_PROBLEM REQUIREMENTS_:
Exactly reproduce the data from its first line through the line with "eo_text : ~", leaving out every line after it.
-- Opening Marker --
(* ===== verification/TranscriptLog.v ===== *)
(** * TranscriptLog: the transcript as a bounded log of lines

    What selecting a chat shows is the log of the appended lines, the oldest
    dropped when it is full, but system lines come back as our own messages and
    a text with a newline can forge any line.  Emoticons are replaced by the
    longest match, once. *)
From S2P Require Import Prelude CText Sidecar History Transcript.

(** ** Lines *)

Record entry := mkEntry { e_stamp : bytes; e_who : bytes; e_me : Z; e_text : bytes }.

Definition entry_line (e : entry) : bytes := format_line (e_stamp e) (e_who e) (e_me e) (e_text e).
Definition log (es : list entry) : bytes := concat (entry_line <$> es).
Definition append_entry (t : bytes) (e : entry) : bytes :=
  transcript_append (e_stamp e) (e_who e) (e_me e) (e_text e) t.

(** The fields are C strings without separators; the line fits [line[4096]]. *)
Record entry_ok (e : entry) : Prop := {
  eo_stamp : ~ In NL (e_stamp e) /\ ~ In US (e_stamp e) /\ ~ In 0 (e_stamp e);
  eo_who : ~ In NL (e_who e) /\ ~ In US (e_who e) /\ ~ In 0 (e_who e);
  eo_text : ~ In NL (e_text e) /\ ~ In 0 (e_text e);
  eo_len : len (entry_line e) <= 4096;
}.
(* ===== verification/UiState.v ===== *)
(** * UiState: what the Tk interface keeps ([ui/ui_tk.c])

    Contacts, groups and their members in linked lists, the selection, the
    commands posted to the tox thread and what the history widget shows.  The
    other widgets only render this state and are left out.  A [char] array that
    is read as a C string is the string it holds; the time of day and the clock
    are arguments; allocation succeeds. *)
From S2P Require Import Prelude CText TunnelPorts Chess Sidecar History Transcript EventQueue Events Linked.

(** ** Data *)

(** The call fields of a [Contact]. *)
Record call := mkCall {
  call_state : Z; call_incoming : bool; call_active : bool; call_muted : bool; call_deaf : bool;
  call_video : bool; call_cam : bool; call_started : Z; call_paused_self : bool; call_ringing : bool }.
(** The transfer fields of a [Contact]. *)
Record transfer := mkTransfer {
  offer_pending : bool; offer_id : Z; offer_size : Z; offer_name : bytes;
  xfer_me : bool; xfer_name : bytes; xfer_running : bool; xfer_run_id : Z }.
(** [c_chat] is [pubkey_hex], [transcript] and [last]. *)
Record Contact := mkContact {
  fn : Z; is_request : bool; c_name : bytes; status_msg : bytes; key_hex : bytes; c_chat : chat;
  last_online : Z; conn : Z; presence : Z; unread : Z; c_xfer : transfer; last_mid : Z; last_read : Z;
  peer_typing : bool; c_call : call; e2ee : bool; e2ee_code : bytes; e2ee_required : bool }.

Record GroupMember := mkMember { pid : Z; m_name : bytes; role : Z; ignored : bool; announce : bool }.
(** [g_chat] is [chat_id_hex], [transcript] and [last]. *)
Record Group := mkGroup {
  gn : Z; g_name : bytes; topic : bytes; g_chat : chat; self_role : Z; self_pid : Z; privacy : Z; voice : Z;
  topic_lock : Z; peer_limit : Z; g_unread : Z; members : list GroupMember }.

Inductive SelKind := TT_SEL_NONE | TT_SEL_REQUEST | TT_SEL_CHAT | TT_SEL_GROUP.
#[export] Instance sel_kind_eq_dec : EqDecision SelKind.
Proof. solve_decision. Defined.

(** The canvas of the board: the colour of each square with the piece and the
    piece's colour, the square marked, and the line below. *)
Record drawing := mkDrawing { d_squares : list (bytes * option (bytes * bytes)); d_sel : option (Z * Z); d_status : bytes }.
(** The chess fields; then the windows [.chess], [.chessinv] and [.chessend]. *)
Record ChessUi := mkChessUi {
  chess_fn : Z; chess_board : TTChess; chess_self : TTColor; chess_started : bool; chess_my_turn : bool;
  chess_sel_rank : Z; chess_sel_file : Z; chess_dragging : bool; chess_invite_open : bool;
  chess_win : option drawing; chess_inv : option bytes; chess_over : option bytes }.

Record TTTunnelUI := mkTunnelUI { tn_id : Z; tn_host : bool; tn_pending : bool; tn_e2ee : bool; tn_peer : Z; endpoint : bytes }.
(** A row of the tunnel panel: its title and the friend below. *)
Record tun_row := mkRow { r_title : bytes; r_with : option bytes; r_stop : Z }.
(** The tunnel fields; then the rows of the panel, the label of the invitation
    and the errors shown. *)
Record TunUi := mkTunUi {
  tun_panel_open : bool; tun_share_open : bool; tun_invite_open : bool; tun_invite_fn : Z;
  tun_invite_udp : TTPortRangeList; tun_invite_tcp : TTPortRangeList; tun_invite_host : bytes; tunnels : list TTTunnelUI;
  tun_rows : list tun_row; tun_inv : option bytes; tun_errors : list bytes }.

(** [window] is the history widget, [posted] the commands so far; [offer_open]
    are the two labels of the file dialog, [invite_open] the label of the
    invitation dialog and the index its buttons carry, when they are open. *)
Record Ui := mkUi {
  contacts : list Contact; groups : list Group; sel_kind : SelKind; sel_fn : Z;
  typing_fn : Z; typing_sent : bool; typing_last : Z; typing_idle_sched : bool;
  self_name : bytes; self_status_msg : bytes; self_presence : Z; self_conn : Z; tor_mode : bool;
  my_toxid : bytes; u_filter : bytes; ready : bool; history : bool; offer_open : option (bytes * bytes); invite_open : option (bytes * Z);
  chess : ChessUi; tun : TunUi; quitting : bool; window : list shown; posted : list command }.

#[export] Instance eta_call : EtaRecord call := fun c =>
  mkCall (call_state c) (call_incoming c) (call_active c) (call_muted c) (call_deaf c) (call_video c) (call_cam c)
    (call_started c) (call_paused_self c) (call_ringing c).
#[export] Instance eta_transfer : EtaRecord transfer := fun x =>
  mkTransfer (offer_pending x) (offer_id x) (offer_size x) (offer_name x) (xfer_me x) (xfer_name x) (xfer_running x) (xfer_run_id x).
#[export] Instance eta_contact : EtaRecord Contact := fun c =>
  mkContact (fn c) (is_request c) (c_name c) (status_msg c) (key_hex c) (c_chat c) (last_online c) (conn c) (presence c)
    (unread c) (c_xfer c) (last_mid c) (last_read c) (peer_typing c) (c_call c) (e2ee c) (e2ee_code c) (e2ee_required c).
#[export] Instance eta_member : EtaRecord GroupMember := fun m =>
  mkMember (pid m) (m_name m) (role m) (ignored m) (announce m).
#[export] Instance eta_group : EtaRecord Group := fun g =>
  mkGroup (gn g) (g_name g) (topic g) (g_chat g) (self_role g) (self_pid g) (privacy g) (voice g) (topic_lock g)
    (peer_limit g) (g_unread g) (members g).
#[export] Instance eta_chess_ui : EtaRecord ChessUi := fun c =>
  mkChessUi (chess_fn c) (chess_board c) (chess_self c) (chess_started c) (chess_my_turn c) (chess_sel_rank c) (chess_sel_file c)
    (chess_dragging c) (chess_invite_open c) (chess_win c) (chess_inv c) (chess_over c).
#[export] Instance eta_tunnel_ui : EtaRecord TTTunnelUI := fun t =>
  mkTunnelUI (tn_id t) (tn_host t) (tn_pending t) (tn_e2ee t) (tn_peer t) (endpoint t).
#[export] Instance eta_tun_ui : EtaRecord TunUi := fun t =>
  mkTunUi (tun_panel_open t) (tun_share_open t) (tun_invite_open t) (tun_invite_fn t) (tun_invite_udp t) (tun_invite_tcp t)
    (tun_invite_host t) (tunnels t) (tun_rows t) (tun_inv t) (tun_errors t).
#[export] Instance eta_ui : EtaRecord Ui := fun u =>
  mkUi (contacts u) (groups u) (sel_kind u) (sel_fn u) (typing_fn u) (typing_sent u) (typing_last u) (typing_idle_sched u)
    (self_name u) (self_status_msg u) (self_presence u) (self_conn u) (tor_mode u) (my_toxid u) (u_filter u) (ready u)
    (history u) (offer_open u) (invite_open u) (chess u) (tun u) (quitting u) (window u) (posted u).

(** What [calloc] gives. *)
Definition no_chat : chat := mkChat [] [] [].
Definition no_call : call := mkCall 0 false false false false false false 0 false false.
Definition no_transfer : transfer := mkTransfer false 0 0 [] false [] false 0.

(** The zeroed chess and tunnel fields: friend 0 stands in for none. *)
Definition no_chess : ChessUi :=
  mkChessUi 0 (mkChess (replicate 64 no_piece) TT_COLOR_WHITE false false false false 0 TT_CHESS_PLAYING TT_COLOR_WHITE)
    TT_COLOR_WHITE false false 0 0 false false None None None.
Definition no_tunnels : TunUi := mkTunUi false false false 0 [] [] [] [] [] None [].

(** [ui_run] before the first event. *)
Definition ui_init (history : bool) : Ui :=
  mkUi [] [] TT_SEL_NONE 0 UINT32_MAX false 0 false [] [] 0 TOX_CONNECTION_NONE false [] [] false history None None no_chess no_tunnels false [] [].

(** [memcpy] of at most [cap - 1] bytes of an event's text and a NUL, read as a C string. *)
Definition copy_text (cap : Z) (str : bytes) : bytes := snprintf_s cap str.

(** [tt_queue_post2 (&ui->tt->in, ...)]. *)
Definition post (ty : TTCommandType) (n : Z) (str : option bytes) (iv iv2 : Z) (ui : Ui) : Ui :=
  ui <| posted := posted ui ++ [tt_queue_post2 ty n str iv iv2] |>.

(** ** Finding *)

Definition by_fn (n : Z) (c : Contact) : bool := negb (is_request c) && (fn c =? n).
Definition contact_by_fn (ui : Ui) (n : Z) : option Contact := find_first (by_fn n) (contacts ui).
Definition request_row (ui : Ui) : option Contact := find_first is_request (contacts ui).
Definition new_contact (n : Z) (request : bool) : Contact :=
  mkContact n request [] [] [] no_chat 0 TOX_CONNECTION_NONE 0 0 no_transfer 0 0 false no_call false [] false.
Definition contact_add (n : Z) (request : bool) (ui : Ui) : Ui :=
  ui <| contacts := contacts ui ++ [new_contact n request] |>.
(** [c = contact_by_fn (ui, n); if (!c) c = contact_add (ui, n, false)]. *)
Definition contact_ensure (n : Z) (ui : Ui) : Ui :=
  ui <| contacts := ensure (by_fn n) (new_contact n false) (contacts ui) |>.
Definition upd_contact (n : Z) (f : Contact -> Contact) (ui : Ui) : Ui :=
  ui <| contacts := upd_first (by_fn n) f (contacts ui) |>.
(** [contact_remove] of the entry [c] that [p] selects first. *)
Definition contact_remove (p : Contact -> bool) (ui : Ui) : Ui :=
  match find_first p (contacts ui) with
  | None => ui
  | Some c =>
      let ui := ui <| contacts := del_first p (contacts ui) |> in
      if offer_pending (c_xfer c) then post TT_CMD_FILE_REJECT 0 None (i32 (offer_id (c_xfer c))) 0 ui else ui
  end.

Definition by_gn (n : Z) (g : Group) : bool := gn g =? n.
Definition group_by_gn (ui : Ui) (n : Z) : option Group := find_first (by_gn n) (groups ui).
Definition new_group (n : Z) : Group := mkGroup n [] [] no_chat TOX_GROUP_ROLE_USER 0 0 0 0 0 0 [].
Definition group_add (g : Group) (ui : Ui) : Ui := ui <| groups := groups ui ++ [g] |>.
Definition upd_group (n : Z) (f : Group -> Group) (ui : Ui) : Ui := ui <| groups := upd_first (by_gn n) f (groups ui) |>.
Definition group_remove (n : Z) (ui : Ui) : Ui := ui <| groups := del_first (by_gn n) (groups ui) |>.

Definition by_pid (n : Z) (m : GroupMember) : bool := pid m =? n.
Definition group_member (g : Group) (n : Z) : option GroupMember := find_first (by_pid n) (members g).
Definition new_member (n : Z) : GroupMember := mkMember n [] TOX_GROUP_ROLE_USER false false.
(** [group_member_upsert] and what is done to the member. *)
Definition group_member_upsert (n : Z) (f : GroupMember -> GroupMember) (g : Group) : Group :=
  g <| members := upd_first (by_pid n) f (ensure (by_pid n) (new_member n) (members g)) |>.
Definition upd_member (n : Z) (f : GroupMember -> GroupMember) (g : Group) : Group :=
  g <| members := upd_first (by_pid n) f (members g) |>.
Definition del_member (n : Z) (g : Group) : Group := g <| members := del_first (by_pid n) (members g) |>.

(** ** The roster and the selection *)

Definition tolower (c : Z) : Z := if (65 <=? c) && (c <=? 90) then c + 32 else c.
Fixpoint prefix_ci (needle hay : bytes) : bool :=
  match needle, hay with
  | [], _ => true
  | x :: needle, y :: hay => (tolower x =? tolower y) && prefix_ci needle hay
  | _ :: _, [] => false
  end.
Fixpoint stristr_loop (hay needle : bytes) : bool :=
  match hay with
  | [] => false
  | _ :: t => prefix_ci needle hay || stristr_loop t needle
  end.
Definition stristr (hay needle : bytes) : bool := (len needle =? 0) || stristr_loop hay needle.

Definition contact_visible (ui : Ui) (c : Contact) : bool :=
  is_request c || (len (u_filter ui) =? 0) || stristr (c_name c) (u_filter ui) || stristr (status_msg c) (u_filter ui).
Definition group_visible (ui : Ui) (g : Group) : bool :=
  (len (u_filter ui) =? 0) || stristr (g_name g) (u_filter ui) || stristr (topic g) (u_filter ui).

(** [have_keep]: a row of the selection is drawn. *)
Definition have_keep (ui : Ui) : bool :=
  match sel_kind ui with
  | TT_SEL_NONE => false
  | TT_SEL_REQUEST => existsb is_request (contacts ui)
  | TT_SEL_CHAT => existsb (fun c => by_fn (sel_fn ui) c && contact_visible ui c) (contacts ui)
  | TT_SEL_GROUP => existsb (fun g => by_gn (sel_fn ui) g && group_visible ui g) (groups ui)
  end.

(** [show_selected] with nothing selected. *)
Definition show_none (ui : Ui) : Ui := ui <| window := [] |>.
(** A selection without a row is given up. *)
Definition roster_render (ui : Ui) : Ui :=
  if have_keep ui then ui else
  match sel_kind ui with
  | TT_SEL_NONE => ui
  | _ => show_none (ui <| sel_kind := TT_SEL_NONE |>)
  end.

Definition show_selected (ui : Ui) : Ui :=
  match sel_kind ui with
  | TT_SEL_NONE => show_none ui
  | TT_SEL_REQUEST => match request_row ui with Some _ => ui | None => show_none ui end
  | TT_SEL_CHAT =>
      match contact_by_fn ui (sel_fn ui) with
      | None => show_none ui
      | Some c =>
          let ui := upd_contact (sel_fn ui) (fun c => c <| unread := 0 |>) ui in
          roster_render (ui <| window := hist_render (transcript (c_chat c)) |>)
      end
  | TT_SEL_GROUP =>
      match group_by_gn ui (sel_fn ui) with
      | None => show_none ui
      | Some g =>
          let ui := upd_group (sel_fn ui) (fun g => g <| g_unread := 0 |>) ui in
          roster_render (ui <| window := hist_render (transcript (g_chat g)) |>)
      end
  end.

Definition chat_selected (ui : Ui) (n : Z) : bool :=
  match sel_kind ui with TT_SEL_CHAT => sel_fn ui =? n | _ => false end.
Definition group_selected (ui : Ui) (n : Z) : bool :=
  match sel_kind ui with TT_SEL_GROUP => sel_fn ui =? n | _ => false end.

(** ** Lines *)

Section lines.
(** The stamp of this minute. *)
Context (stamp : bytes).

(** [chat_append] and [group_append]. *)
Definition chat_append (who : bytes) (me : Z) (text : bytes) (c : chat) : chat :=
  c <| transcript := transcript_append stamp who me text (transcript c) |> <| last := last_text text |>.
Definition append_sys (me : Z) (text : bytes) (c : chat) : chat :=
  chat_append (if me =? 0 then [] else ascii_bytes "you") (2 + me) text c.

Definition live (who : bytes) (me : Z) (text : bytes) (ui : Ui) : Ui :=
  ui <| window := window ui ++ [hist_append_live stamp who me text] |>.
Definition when_ui (b : bool) (f : Ui -> Ui) (ui : Ui) : Ui := if b then f ui else ui.

(** A system line of contact [n], shown at once with flag [fl] when selected. *)
Definition contact_sys (n me fl : Z) (text : bytes) (ui : Ui) : Ui :=
  let ui := upd_contact n (fun c => c <| c_chat := append_sys me text (c_chat c) |>) ui in
  when_ui (chat_selected ui n) (live [] fl text) ui.
Definition group_sys (n : Z) (text : bytes) (ui : Ui) : Ui :=
  let ui := upd_group n (fun g => g <| g_chat := append_sys 0 text (g_chat g) |>) ui in
  when_ui (group_selected ui n) (live [] 2 text) ui.
End lines.

(** The name shown for a nameless contact or member. *)
Definition named (name other : bytes) : bytes := if len name =? 0 then other else name.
-- Closing Marker --
_SOLUTION TO THIS TASK_:
(* ===== verification/TranscriptLog.v ===== *)
(** * TranscriptLog: the transcript as a bounded log of lines

    What selecting a chat shows is the log of the appended lines, the oldest
    dropped when it is full, but system lines come back as our own messages and
    a text with a newline can forge any line.  Emoticons are replaced by the
    longest match, once. *)
From S2P Require Import Prelude CText Sidecar History Transcript.

(** ** Lines *)

Record entry := mkEntry { e_stamp : bytes; e_who : bytes; e_me : Z; e_text : bytes }.

Definition entry_line (e : entry) : bytes := format_line (e_stamp e) (e_who e) (e_me e) (e_text e).
Definition log (es : list entry) : bytes := concat (entry_line <$> es).
Definition append_entry (t : bytes) (e : entry) : bytes :=
  transcript_append (e_stamp e) (e_who e) (e_me e) (e_text e) t.

(** The fields are C strings without separators; the line fits [line[4096]]. *)
Record entry_ok (e : entry) : Prop := {
  eo_stamp : ~ In NL (e_stamp e) /\ ~ In US (e_stamp e) /\ ~ In 0 (e_stamp e);
  eo_who : ~ In NL (e_who e) /\ ~ In US (e_who e) /\ ~ In 0 (e_who e);
  eo_text : ~ In NL (e_text e) /\ ~ In 0 (e_text e);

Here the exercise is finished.